Balance diet and handicaps: case of amputated at the CNRPH Yaounde


 Unhealthy eating is one of the main risk factors for chronic diseases, the harms of unhealthy eating on the body are known to all, but what happens in our brain? It releases dopamine which is a chemical that gives us pleasure. When the reward system is activated, it creates new dopamine receptors and you need to eat more and more fatty, sweet foods to reach the same level of pleasure again. Thus, the risk of developing cardiovascular disease, overweight, obesity, diabetes, cancer is high. According to WHO estimates the number of adults with diabetes worldwide almost quadrupled between 1980 and 2014, from 108 million to 422 million. These worrying figures lead us to consider the consequences of unhealthy eating on the emergence of disability; particularly in diabetic amputees. As part of our cardiovascular disease prevention activities in clinical psychology at the CNRPH, we have during interviews with amputees found that several of them suffer from a form of diabetes, indeed, it emerges from these interviews that amputees have not adopted good food hygiene before and during the development of their diabetes.
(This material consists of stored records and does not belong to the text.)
(** The metadata parser on a payload cut into its fields. *)
Lemma parse_metadata_fields b0 b1 b2 b3 b4 rest :
  parse_metadata limits (b0 :: b1 :: b2 :: b3 :: b4 :: rest)
  = let ct := byte_val b0 in let ml := le_val [b1; b2; b3; b4] in
    if ct =? 0 then
      Err (SarError.InvalidLength "SESSION_METADATA content type length must be non-zero")
    else
      _ ← check_session_metadata_bytes limits ml;
      if negb (len rest =? ct + ml) then
        Err (SarError.InvalidLength "SESSION_METADATA payload length mismatch")
      else if negb (Utf8.from_utf8 (slice rest 0 ct)) then
        Err (SarError.Malformed "SESSION_METADATA content type is not valid UTF-8")
      else Ok {| content_type := slice rest 0 ct; metadata := slice rest ct (len rest) |}.
Proof.
  unfold parse_metadata. set (payload := b0 :: b1 :: b2 :: b3 :: b4 :: rest).
  assert (Hl : len payload = 5 + len rest) by (unfold payload; autorewrite with len; lia).
  pose proof (len_nonneg rest). rewrite Hl, (proj2 (Z.ltb_ge _ _)) by lia.
  change (index_r payload 0) with (@Ok SarError.t _ b0).
  change (index_r payload 1) with (@Ok SarError.t _ b1).
  change (index_r payload 2) with (@Ok SarError.t _ b2).
  change (index_r payload 3) with (@Ok SarError.t _ b3).
  change (index_r payload 4) with (@Ok SarError.t _ b4). cbn [mbind result_bind].
  dif as E; [done|]. pose proof (byte_val_range b0).
  pose proof (le_val_range [b1; b2; b3; b4]) as Hm. unfold len at 1 in Hm. cbn in Hm.
  set (ml := le_val _) in *. rewrite try_from_fits by lia. cbn [ok_or mbind result_bind].
  destruct (check_session_metadata_bytes _ _) as [[]|e|]; [|done..].
  cbn [mbind result_bind]. rewrite (checked_add_fits 64 5) by lia.
  cbn [mbind option_bind]. rewrite checked_add_fits by lia. cbn [ok_or mbind result_bind].
  replace (5 + len rest =? 5 + byte_val b0 + ml) with (len rest =? byte_val b0 + ml) by lia.
  dif as E2; [done|]. rewrite add_r_fits by lia. cbn [mbind result_bind].
  rewrite !slice_r_fits by lia. cbn [mbind result_bind].
  pose proof (slice_app_shift [b0; b1; b2; b3; b4] rest) as Hsh.
  change ([b0; b1; b2; b3; b4] ++ rest) with payload in Hsh.
  change (len [b0; b1; b2; b3; b4]) with 5 in Hsh.
  pose proof (Hsh 0 (byte_val b0) ltac:(lia)) as Hct. rewrite Z.add_0_r in Hct.
  by rewrite Hct, (Hsh (byte_val b0) (len rest)) by lia.
Qed.

#[export] Instance metadata_laws :
  FrameLaws (parse_metadata limits) (metadata_to_bytes limits) metadata_typed.
Proof.
  split.
  - intros payload [ct md]. split.
    + intros H. destruct payload as [|b0 [|b1 [|b2 [|b3 [|b4 rest]]]]]; [discriminate H..|].
      rewrite parse_metadata_fields in H. cbv zeta in H. apply guard_Ok in H as [Hz H].
      apply bind_Ok in H as ([] & Hlim & [Hl [Hu H]%guard_Ok]%guard_Ok).
      pose proof (byte_val_range b0). pose proof (le_val_range [b1; b2; b3; b4]) as Hm.
      unfold len at 1 in Hm. cbn in Hm. set (ml := le_val _) in *.
      destruct (cut_at rest (byte_val b0)) as (a & b & -> & Ha); [lia|].
      rewrite (slice_prefix a b _ (eq_sym Ha)), <- Ha, slice_app_suffix in H. injection H as <- <-.
      rewrite len_app in Hl. rewrite (slice_prefix a b _ (eq_sym Ha)) in Hu.
      split; [by apply negb_false_iff|].
      unfold metadata_to_bytes. cbn [content_type metadata]. rewrite Ha, Hz.
      rewrite try_from_fits by lia. cbn [ok_or mbind result_bind].
      replace (len b) with ml by lia. rewrite Hlim. cbn [mbind result_bind].
      rewrite try_from_fits by lia. cbn [ok_or mbind result_bind].
      rewrite add_r_fits by lia. cbn [mbind result_bind]. rewrite add_r_fits by lia.
      cbn [mbind result_bind]. unfold ml. by rewrite u32_bytes, byte_of_val.
    + intros [Hu H]. unfold metadata_to_bytes, metadata_typed in *.
      cbn [content_type metadata] in *. apply guard_Ok in H as [Hz H].
      apply bind_Ok in H as (cl & [-> Hc]%ok_or_Ok%try_from_Some & H).
      apply bind_Ok in H as ([] & Hlim & H).
      apply bind_Ok in H as (ml & [-> Hm]%ok_or_Ok%try_from_Some & H).
      apply bind_Ok in H as (? & _ & H). apply bind_Ok in H as (? & _ & <-%Ok_inj).
      pose proof (len_nonneg ct). pose proof (len_nonneg md).
      destruct (le_bytes 4 (len md)) as [|b1 [|b2 [|b3 [|b4 [|? ?]]]]] eqn:E;
        pose proof (length_le_bytes 4 (len md)) as Hl; rewrite E in Hl; try discriminate Hl.
      cbn [app]. rewrite parse_metadata_fields, <- E, le_val_bytes by (cbn; lia).
      cbv zeta. rewrite byte_val_of_small, Hz, Hlim by lia. cbn [mbind result_bind].
      rewrite len_app, Z.eqb_refl, slice_prefix, Hu by done. cbn [negb].
      by rewrite <- len_app, slice_app_suffix.
  - intros payload. destruct payload as [|b0 [|b1 [|b2 [|b3 [|b4 rest]]]]]; [done..|].
    rewrite parse_metadata_fields. cbv zeta. np.
Qed.

End limited.

(** The session-control payloads are a faithful wire format: for each of the
    six frames, parsing accepts exactly the byte strings the serializer produces
    from a well-typed frame, and returns that frame. *)
Theorem session_frames_inverse limits payload :
  (∀ f, parse_init payload = Ok f ↔ init_typed f ∧ init_to_bytes f = Ok payload)
  ∧ (∀ f, parse_resume payload = Ok f ↔ resume_typed f ∧ resume_to_bytes f = payload)
  ∧ (∀ f, parse_status limits payload = Ok f
          ↔ status_typed f ∧ status_to_bytes limits f = Ok payload)
  ∧ (∀ f, parse_ack payload = Ok f ↔ ack_typed f ∧ ack_to_bytes f = Ok payload)
  ∧ (∀ f, parse_metadata limits payload = Ok f
          ↔ metadata_typed f ∧ metadata_to_bytes limits f = Ok payload)
  ∧ (∀ f, parse_capabilities payload = Ok f
          ↔ capabilities_typed f ∧ capabilities_to_bytes f = Ok payload).
Proof.
  split_and!; intros f; rewrite frame_inverse; [done| |done..].
  split; intros [? H]; (split; [done|]); [by apply Ok_inj in H|by f_equal].
Qed.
In their speeches, they had to eat foods that were too high in fat, too high in sugar and salt. We wondered how to prevent diabetes and all the other scourges linked to junk food in the Cameroonian population? To answer this question, we suggested a psychoeducation activity at the CNRPH in three departments (reception, physiotherapy and occupational therapy), where for three consecutive years, we have been interviewing sick people and their carers on the consequences of bad nutrition. We also took five amputee patients in EMDR psychotherapy who were experiencing trauma linked to a strong feeling of guilt following the diagnosis of diabetes and amputation.